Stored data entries
Lemma initialize_cache_entry_graph entry c c' :
  initialize_cache_entry entry c = (Returned tt, c') ->
  creates [ticket entry] c c' /\
  forall p, p ∈ prerequisites entry -> subscribed c' (ticket entry) p.
Proof.
  unfold initialize_cache_entry.
  intros (ref & c4 & Hnew & Hseed)%bind_returned_inv.
  assert (Hgraph : ctx_graph c' = ctx_graph c4).
  { apply (fun H => preserves_returned ctx_graph _ c4 (Returned tt) c' H Hseed).
    unfold SetInitialValue, disable_caching.
    apply preserves_bind; [by apply preserves_modify|]. intros _.
    destruct (is_disabled_by_default entry);
      [by apply preserves_modify | apply preserves_ret]. }
  unfold CreateNewCacheEntryValue in Hnew.
  apply bind_returned_inv in Hnew as (occupied & c0 & Hocc & H).
  unfold gets in Hocc. injection Hocc as <- <-.
  apply bind_returned_inv in H as ([] & c0 & Hdemand & H).
  assert (c0 = c) as ->.
  { by destruct (negb _); [injection Hdemand as <- | discriminate]. }
  apply bind_returned_inv in H as ([] & c1 & Hslot & H).
  unfold modify in Hslot. injection Hslot as <-.
  apply bind_returned_inv in H as (tracker & c2 & Hcreate & H).
  apply CreateNewDependencyTracker_returned in Hcreate as (-> & Hfresh & Hg2).
  apply bind_returned_inv in H as ([] & c3 & Hloop & H).
  unfold ret in H. injection H as _ <-.
  simpl in Hfresh, Hg2.
  assert (Hdom3 : dom (ctx_graph c3) = dom (ctx_graph c2)).
  { apply (fun H => preserves_returned (fun c => dom (ctx_graph c)) _ c2
                        (Returned tt) c3 H Hloop).
    apply preserves_for_each. intros prereq.
    apply preserves_bind; [apply get_mutable_tracker_preserves|]. intros source.
    apply preserves_modify. intros c0. simpl. apply dom_alter_L. }
  split.
  - apply creates_one; [done|].
    by rewrite Hgraph, Hdom3, Hg2, dom_insert_L.
  - intros p Hp%elem_of_elements.
    assert (Hsub : subscribed c3 (ticket entry) p).
    { apply (fun H1 H2 =>
               for_each_establishes
                 (fun p c => subscribed c (ticket entry) p) _ _ c2 c3
                 H1 H2 Hloop p Hp).
      - intros q s s' (source & s1 & Hget & Hq)%bind_returned_inv.
        apply get_mutable_tracker_returned in Hget as (-> & -> & Hpresent).
        by apply (SubscribeToPrerequisite_returned _ _ _ _ _ Hq).
      - intros q q'. apply stable_bind; [|intros ?; apply subscribed_subscribe].
        unfold get_mutable_tracker.
        apply stable_bind; [apply stable_gets|]. intros ?.
        apply stable_bind; [apply stable_DRAKE_DEMAND|]. intros ?.
        apply stable_ret. }
    destruct Hsub as (tr & Hlookup & Hin). exists tr. by rewrite Hgraph.
Qed.

(** The stages of a run of [InitializeContextBase] that returns. *)
Lemma InitializeContextBase_stages this c c' :
  InitializeContextBase this c = (Returned tt, c') ->
  exists c0 c1 c2 c3 c4 c5 c6 c7,
    c0 = with_system_id (system_id_ this) (with_system_name (name_ this) c) /\
    make_trackers (xd_ticket builtin) (discrete_state_tickets_ this)
      AddDiscreteStateTicket c0 = (Returned tt, c1) /\
    make_trackers (xa_ticket builtin) (abstract_state_tickets_ this)
      AddAbstractStateTicket c1 = (Returned tt, c2) /\
    make_trackers (pn_ticket builtin) (numeric_parameter_tickets_ this)
      AddNumericParameterTicket c2 = (Returned tt, c3) /\
    make_trackers (pa_ticket builtin) (abstract_parameter_tickets_ this)
      AddAbstractParameterTicket c3 = (Returned tt, c4) /\
    for_each (input_ports_ this) (fun iport =>
      AddInputPort (get_index (input_base iport))
        (port_ticket (input_base iport))
        (MakeFixInputPortTypeChecker this (get_index (input_base iport)))) c4
      = (Returned tt, c5) /\
    for_each (cache_entries_ this) initialize_cache_entry c5
      = (Returned tt, c6) /\
    for_each (output_ports_ this) (fun oport =>
      AddOutputPort (get_index (output_base oport))
        (port_ticket (output_base oport)) (GetPrerequisite oport)) c6
      = (Returned tt, c7) /\
    c' = with_initialized true c7.
Proof.
  intros Hrun.
  pose proof (InitializeContextBase_returned this c c' Hrun) as (Hflag & _).
  rewrite (InitializeContextBase_past_the_guard this c Hflag) in Hrun.
  set (c0 := with_system_id _ _) in Hrun.
  apply bind_returned_inv in Hrun as ([] & c5 & Hsources & Hrun).
  apply bind_returned_inv in Hrun as ([] & c6 & Hcache & Hrun).
  apply bind_returned_inv in Hrun as ([] & c7 & Hout & Hrun).
  unfold mark_context_base_initialized, modify in Hrun. injection Hrun as <-.
  unfold CreateSourceTrackers in Hsources.
  apply bind_returned_inv in Hsources as ([] & c1 & Hxd & Hsources).
  apply bind_returned_inv in Hsources as ([] & c2 & Hxa & Hsources).
  apply bind_returned_inv in Hsources as ([] & c3 & Hpn & Hsources).
  apply bind_returned_inv in Hsources as ([] & c4 & Hpa & Hin).
  by exists c0, c1, c2, c3, c4, c5, c6, c7.
Qed.

Lemma declared_tickets_by_kind (this : SystemBase) :
  declared_tickets this
  = (info_ticket <$> discrete_state_tickets_ this) ++
    (info_ticket <$> abstract_state_tickets_ this) ++
    (info_ticket <$> numeric_parameter_tickets_ this) ++
    (info_ticket <$> abstract_parameter_tickets_ this) ++
    ((fun iport => port_ticket (input_base iport)) <$> input_ports_ this) ++
    (ticket <$> cache_entries_ this) ++
    ((fun oport => port_ticket (output_base oport)) <$> output_ports_ this).
Proof.
  unfold declared_tickets, declared_trackers.
  rewrite !fmap_app, <- !list_fmap_compose. reflexivity.
Qed.

(** The trackers of a Context that [InitializeContextBase] has initialized:
    those the Context had before, and one for each ticket the System
    declares (state and parameter groups, input ports, cache entries, output
    ports); no other tracker was added and none was removed. *)
Theorem InitializeContextBase_creates_the_declared_trackers
    (this : SystemBase) (context context' : ContextBase) :
  InitializeContextBase this context = (Returned tt, context') ->
  dom (ctx_graph context')
    = list_to_set (declared_tickets this) ∪ dom (ctx_graph context).
Proof.
  intros (c0 & c1 & c2 & c3 & c4 & c5 & c6 & c7 & Hg0 & Hxd & Hxa & Hpn & Hpa &
          Hin & Hcache & Hout & Hg')%InitializeContextBase_stages.
  apply (make_trackers_returned _ push_discrete_state_ticket) in Hxd
    as [Hxd _]; [|done].
  apply (make_trackers_returned _ push_abstract_state_ticket) in Hxa
    as [Hxa _]; [|done].
  apply (make_trackers_returned _ push_numeric_parameter_ticket) in Hpn
    as [Hpn _]; [|done].
  apply (make_trackers_returned _ push_abstract_parameter_ticket) in Hpa
    as [Hpa _]; [|done].
  apply (for_each_creates (fun iport => port_ticket (input_base iport))) in Hin;
    [|intros x s s' H; by apply AddInputPort_returned in H as [? _]].
  apply (for_each_creates ticket) in Hcache;
    [|intros x s s' H; by apply initialize_cache_entry_graph in H as [? _]].
  apply (for_each_creates (fun oport => port_ticket (output_base oport)))
    in Hout;
    [|intros x s s' H; by apply AddOutputPort_returned in H as [? _]].
  rewrite declared_tickets_by_kind.
  apply (same_then_creates _ context c0 context'); [by rewrite Hg0|].
  apply (creates_then_same _ c0 c7 context'); [|by rewrite Hg'].
  repeat (eapply creates_app; [eassumption|]). exact Hout.
Qed.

WORK TO BE COMPLETED —
Please quote the data above in full, with no line missing.

ANSWER SPACE —
Lemma initialize_cache_entry_graph entry c c' :
  initialize_cache_entry entry c = (Returned tt, c') ->
  creates [ticket entry] c c' /\
  forall p, p ∈ prerequisites entry -> subscribed c' (ticket entry) p.
Proof.
  unfold initialize_cache_entry.
  intros (ref & c4 & Hnew & Hseed)%bind_returned_inv.
  assert (Hgraph : ctx_graph c' = ctx_graph c4).
  { apply (fun H => preserves_returned ctx_graph _ c4 (Returned tt) c' H Hseed).
    unfold SetInitialValue, disable_caching.
    apply preserves_bind; [by apply preserves_modify|]. intros _.
    destruct (is_disabled_by_default entry);
      [by apply preserves_modify | apply preserves_ret]. }
  unfold CreateNewCacheEntryValue in Hnew.
  apply bind_returned_inv in Hnew as (occupied & c0 & Hocc & H).
  unfold gets in Hocc. injection Hocc as <- <-.
  apply bind_returned_inv in H as ([] & c0 & Hdemand & H).
  assert (c0 = c) as ->.
  { by destruct (negb _); [injection Hdemand as <- | discriminate]. }
  apply bind_returned_inv in H as ([] & c1 & Hslot & H).
  unfold modify in Hslot. injection Hslot as <-.
  apply bind_returned_inv in H as (tracker & c2 & Hcreate & H).
  apply CreateNewDependencyTracker_returned in Hcreate as (-> & Hfresh & Hg2).
  apply bind_returned_inv in H as ([] & c3 & Hloop & H).
  unfold ret in H. injection H as _ <-.
  simpl in Hfresh, Hg2.
  assert (Hdom3 : dom (ctx_graph c3) = dom (ctx_graph c2)).
  { apply (fun H => preserves_returned (fun c => dom (ctx_graph c)) _ c2
                        (Returned tt) c3 H Hloop).
    apply preserves_for_each. intros prereq.
    apply preserves_bind; [apply get_mutable_tracker_preserves|]. intros source.
    apply preserves_modify. intros c0. simpl. apply dom_alter_L. }
  split.
  - apply creates_one; [done|].
    by rewrite Hgraph, Hdom3, Hg2, dom_insert_L.
  - intros p Hp%elem_of_elements.
    assert (Hsub : subscribed c3 (ticket entry) p).
    { apply (fun H1 H2 =>
               for_each_establishes
                 (fun p c => subscribed c (ticket entry) p) _ _ c2 c3
                 H1 H2 Hloop p Hp).
      - intros q s s' (source & s1 & Hget & Hq)%bind_returned_inv.
        apply get_mutable_tracker_returned in Hget as (-> & -> & Hpresent).
        by apply (SubscribeToPrerequisite_returned _ _ _ _ _ Hq).
      - intros q q'. apply stable_bind; [|intros ?; apply subscribed_subscribe].
        unfold get_mutable_tracker.
        apply stable_bind; [apply stable_gets|]. intros ?.
        apply stable_bind; [apply stable_DRAKE_DEMAND|]. intros ?.
        apply stable_ret. }
    destruct Hsub as (tr & Hlookup & Hin). exists tr. by rewrite Hgraph.
Qed.

(** The stages of a run of [InitializeContextBase] that returns. *)
Lemma InitializeContextBase_stages this c c' :
  InitializeContextBase this c = (Returned tt, c') ->
  exists c0 c1 c2 c3 c4 c5 c6 c7,
    c0 = with_system_id (system_id_ this) (with_system_name (name_ this) c) /\
    make_trackers (xd_ticket builtin) (discrete_state_tickets_ this)
      AddDiscreteStateTicket c0 = (Returned tt, c1) /\
    make_trackers (xa_ticket builtin) (abstract_state_tickets_ this)
      AddAbstractStateTicket c1 = (Returned tt, c2) /\
    make_trackers (pn_ticket builtin) (numeric_parameter_tickets_ this)
      AddNumericParameterTicket c2 = (Returned tt, c3) /\
    make_trackers (pa_ticket builtin) (abstract_parameter_tickets_ this)
      AddAbstractParameterTicket c3 = (Returned tt, c4) /\
    for_each (input_ports_ this) (fun iport =>
      AddInputPort (get_index (input_base iport))
        (port_ticket (input_base iport))
        (MakeFixInputPortTypeChecker this (get_index (input_base iport)))) c4
      = (Returned tt, c5) /\
    for_each (cache_entries_ this) initialize_cache_entry c5
      = (Returned tt, c6) /\
    for_each (output_ports_ this) (fun oport =>
      AddOutputPort (get_index (output_base oport))
        (port_ticket (output_base oport)) (GetPrerequisite oport)) c6
      = (Returned tt, c7) /\
    c' = with_initialized true c7.
Proof.
  intros Hrun.
  pose proof (InitializeContextBase_returned this c c' Hrun) as (Hflag & _).
  rewrite (InitializeContextBase_past_the_guard this c Hflag) in Hrun.
  set (c0 := with_system_id _ _) in Hrun.
  apply bind_returned_inv in Hrun as ([] & c5 & Hsources & Hrun).
  apply bind_returned_inv in Hrun as ([] & c6 & Hcache & Hrun).
  apply bind_returned_inv in Hrun as ([] & c7 & Hout & Hrun).
  unfold mark_context_base_initialized, modify in Hrun. injection Hrun as <-.
  unfold CreateSourceTrackers in Hsources.
  apply bind_returned_inv in Hsources as ([] & c1 & Hxd & Hsources).
  apply bind_returned_inv in Hsources as ([] & c2 & Hxa & Hsources).
  apply bind_returned_inv in Hsources as ([] & c3 & Hpn & Hsources).
  apply bind_returned_inv in Hsources as ([] & c4 & Hpa & Hin).
  by exists c0, c1, c2, c3, c4, c5, c6, c7.
Qed.

Lemma declared_tickets_by_kind (this : SystemBase) :
  declared_tickets this
  = (info_ticket <$> discrete_state_tickets_ this) ++
    (info_ticket <$> abstract_state_tickets_ this) ++
    (info_ticket <$> numeric_parameter_tickets_ this) ++
    (info_ticket <$> abstract_parameter_tickets_ this) ++
    ((fun iport => port_ticket (input_base iport)) <$> input_ports_ this) ++
    (ticket <$> cache_entries_ this) ++
    ((fun oport => port_ticket (output_base oport)) <$> output_ports_ this).
Proof.
  unfold declared_tickets, declared_trackers.
  rewrite !fmap_app, <- !list_fmap_compose. reflexivity.
Qed.

(** The trackers of a Context that [InitializeContextBase] has initialized:
    those the Context had before, and one for each ticket the System
    declares (state and parameter groups, input ports, cache entries, output
    ports); no other tracker was added and none was removed. *)
Theorem InitializeContextBase_creates_the_declared_trackers
    (this : SystemBase) (context context' : ContextBase) :
  InitializeContextBase this context = (Returned tt, context') ->
  dom (ctx_graph context')
    = list_to_set (declared_tickets this) ∪ dom (ctx_graph context).
Proof.
  intros (c0 & c1 & c2 & c3 & c4 & c5 & c6 & c7 & Hg0 & Hxd & Hxa & Hpn & Hpa &
          Hin & Hcache & Hout & Hg')%InitializeContextBase_stages.
  apply (make_trackers_returned _ push_discrete_state_ticket) in Hxd
    as [Hxd _]; [|done].
  apply (make_trackers_returned _ push_abstract_state_ticket) in Hxa
    as [Hxa _]; [|done].
  apply (make_trackers_returned _ push_numeric_parameter_ticket) in Hpn
    as [Hpn _]; [|done].
  apply (make_trackers_returned _ push_abstract_parameter_ticket) in Hpa
    as [Hpa _]; [|done].
  apply (for_each_creates (fun iport => port_ticket (input_base iport))) in Hin;
    [|intros x s s' H; by apply AddInputPort_returned in H as [? _]].
  apply (for_each_creates ticket) in Hcache;
    [|intros x s s' H; by apply initialize_cache_entry_graph in H as [? _]].
  apply (for_each_creates (fun oport => port_ticket (output_base oport)))
    in Hout;
    [|intros x s s' H; by apply AddOutputPort_returned in H as [? _]].
  rewrite declared_tickets_by_kind.
  apply (same_then_creates _ context c0 context'); [by rewrite Hg0|].
  apply (creates_then_same _ c0 c7 context'); [|by rewrite Hg'].
  repeat (eapply creates_app; [eassumption|]). exact Hout.
Qed.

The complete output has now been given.